Check whether your email address has appeared in any publicly-disclosed data breach, paste site, or credential dump. Powered by aggregated breach intelligence (XposedOrNot). Free, instant, no signup.
How the dark web scan works (honestly)
The scanner sends your email to the XposedOrNot API, which queries an aggregated database of publicly-disclosed breaches. If your email appears in any indexed breach, the scanner returns the list of breaches and details about each one. The same backend powers our Email Breach Checker — same data source, different framing for different search intent.
Honest scope: what we actually check. Despite the "dark web" branding, this scanner does not crawl Tor sites, hidden marketplaces, or pays-for-access cybercrime forums. It checks the corpus of publicly-disclosed breaches that breach aggregators have indexed — LinkedIn 2012, Adobe 2013, MyFitnessPal 2018, Capital One 2019, and the hundreds of others that have been publicly disclosed and ended up in aggregated databases. That corpus overlaps heavily with what attackers actually use for credential stuffing, so the practical security signal is the same. But the term "dark web monitoring" is essentially an industry-standard marketing label for breach-database monitoring; actual dark-web crawling is what enterprise threat-intelligence vendors do (Recorded Future, Flashpoint, DigitalShadows).

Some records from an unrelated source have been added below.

Definition opt_index (c : result) (i : nat) : result :=
  (v <- c ;; if nullish v then Normal VUndefined else get_index v i)%js.

(** [a ?? b]: [b] is evaluated only when [a] is [null] or [undefined]. *)
Definition coalesce (a : result) (b : result) : result :=
  (v <- a ;; if nullish v then b else Normal v)%js.

(** [f()] for the value [f] read as [name]. *)
Definition call (name : string) (f : value) : result :=
  match f with
  | VFun c => c
  | _ => Throw (TypeError (name ++ " is not a function"))
  end.

(** ** [JSON.stringify(value, null, 2)]

    ECMAScript's [SerializeJSONProperty], with no replacer and a gap of
    two spaces.  The text is absent ([None]) where JavaScript returns
    [undefined]. *)

Module JSON.

Definition quote_mark : string := String (ascii_of_nat 34) EmptyString.
Definition newline : string := String (ascii_of_nat 10) EmptyString.
Definition gap : string := "  ".

Definition hex_digit (n : N) : ascii :=
  match String.get (N.to_nat n) "0123456789abcdef" with
  | Some c => c
  | None => "0"%char
  end.

(** One code unit of [QuoteJSONString]. *)
Definition escape (c : ascii) : string :=
  let n := N_of_ascii c in
  if N.eqb n 8 then "\b"
  else if N.eqb n 9 then "\t"
  else if N.eqb n 10 then "\n"
  else if N.eqb n 12 then "\f"
  else if N.eqb n 13 then "\r"
  else if N.eqb n 34 then "\" ++ quote_mark
  else if N.eqb n 92 then "\\"
  else if N.ltb n 32 then
    "\u00" ++ String (hex_digit (N.shiftr n 4))
                (String (hex_digit (N.land n 15)) EmptyString)
  else String c EmptyString.

Fixpoint escape_all (s : string) : string :=
  match s with
  | EmptyString => EmptyString
  | String c s' => escape c ++ escape_all s'
  end.

Definition quote (s : string) : string :=
  quote_mark ++ escape_all s ++ quote_mark.

Fixpoint join (sep : string) (l : list string) : string :=
  match l with
  | [] => EmptyString
  | [x] => x
  | x :: l' => x ++ sep ++ join sep l'
  end.

(** The braces or brackets around the serialised members. *)
Definition wrap (opening closing indent : string) (parts : list string)
  : string :=
  match parts with
  | [] => opening ++ closing
  | _ :: _ =>
      let inner := indent ++ gap in
      opening ++ newline ++ inner
        ++ join ("," ++ newline ++ inner) parts
        ++ newline ++ indent ++ closing
  end.

(** The texts of the elements of an array: an element without a text is
    written [null]. *)
Definition items (text_of : value -> completion value (option string))
  : list value -> completion value (list string) :=
  fix items (l : list value) : completion value (list string) :=
    match l with
    | [] => Normal []
    | x :: l' =>
        (o <- text_of x ;;
         rest <- items l' ;;
         Normal (match o with Some s => s | None => "null" end :: rest))%js
    end.

(** The texts of the members of an object, each read in turn: a member
    without a text is left out. *)
Definition members (text_of : value -> completion value (option string))
  : list (string * completion value value)
    -> completion value (list string) :=
  fix members (l : list (string * completion value value))
    : completion value (list string) :=
    match l with
    | [] => Normal []
    | (_, Throw e) :: _ => Throw e
    | (k, Normal x) :: l' =>
        (o <- text_of x ;;
         rest <- members l' ;;
         Normal (match o with
                 | Some s => (quote k ++ ": " ++ s) :: rest
                 | None => rest
                 end))%js
    end.

(** The [toJSON] step: when the object has a callable [toJSON], the text
    is that of what the call returns; otherwise it is [plain]. *)
Definition via_toJSON (text_of : value -> completion value (option string))
  (plain : completion value (option string))
  : list (string * completion value value)
    -> completion value (option string) :=
  fix find (l : list (string * completion value value))
    : completion value (option string) :=
    match l with
    | [] => plain
    | (k, c) :: l' =>
        if String.eqb k "toJSON" then
          match c with
          | Throw e => Throw e
          | Normal (VFun (Throw e)) => Throw e
          | Normal (VFun (Normal v')) => text_of v'
          | Normal _ => plain
          end
        else find l'
    end.

(** [serialize toJSON indent v]: the text of [v] at the current
    indentation.  With [toJSON] set an object is first asked for its
    [toJSON] method, whose result is then serialised as it is. *)
Fixpoint serialize (toJSON : bool) (indent : string) (v : value) {struct v}
  : completion value (option string) :=
  match v with
  | VUndefined => Normal None
  | VNull => Normal (Some "null")
  | VBool true => Normal (Some "true")
  | VBool false => Normal (Some "false")
  | VNum n => Normal (Some (decimal n))
  | VStr s => Normal (Some (quote s))
  | VFun _ => Normal None
  | VArr elems =>
      (parts <- items (serialize true (indent ++ gap)) elems ;;
       Normal (Some (wrap "[" "]" indent parts)))%js
  | VObj props =>
      let plain :=
        (parts <- members (serialize true (indent ++ gap)) props ;;
         Normal (Some (wrap "{" "}" indent parts)))%js in
      if toJSON then via_toJSON (serialize false indent) plain props
      else plain
  end.

(** [JSON.stringify(v, null, 2)]. *)
Definition stringify (v : value) : result :=
  (o <- serialize true "" v ;;
   Normal (match o with Some s => VStr s | None => VUndefined end))%js.

End JSON.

What gets returned. For each breach your email appears in, the scanner shows the breach name, the year it occurred, what types of data were exposed (passwords, names, addresses, phone numbers, etc.), and the breach description. Multiple breaches usually mean your email has been "out there" for years — common for any email older than a few years given the volume of breaches across the 2010s and 2020s.
Privacy of the lookup itself. Your email is sent to the XposedOrNot API over HTTPS. XposedOrNot states they do not log queries; the disclaimer below the scanner repeats this. SecurityElites does not store your email — the input never touches our servers, the request goes browser-direct to the third-party API. For paranoid use, consider running breach checks via downloaded breach corpus locally (HaveIBeenPwned offers a downloadable hash database) instead of any third-party scanner.
What this scanner does NOT do. It does not check passwords (use the Password Breach Checker for that — it uses HIBP\'s k-anonymity protocol so the actual password never leaves your browser). It does not provide ongoing alerts when new breaches appear (that requires a paid monitoring service or your own scripted re-checks). It does not check whether your email is being actively traded on cybercrime forums right now (that requires actual dark-web monitoring at the enterprise-vendor level). It is a one-shot exposure check against the publicly-disclosed corpus, not a continuous monitoring service.
This tool queries public breach databases. Your email is sent to third-party APIs (XposedOrNot) for lookup. We do not store your email.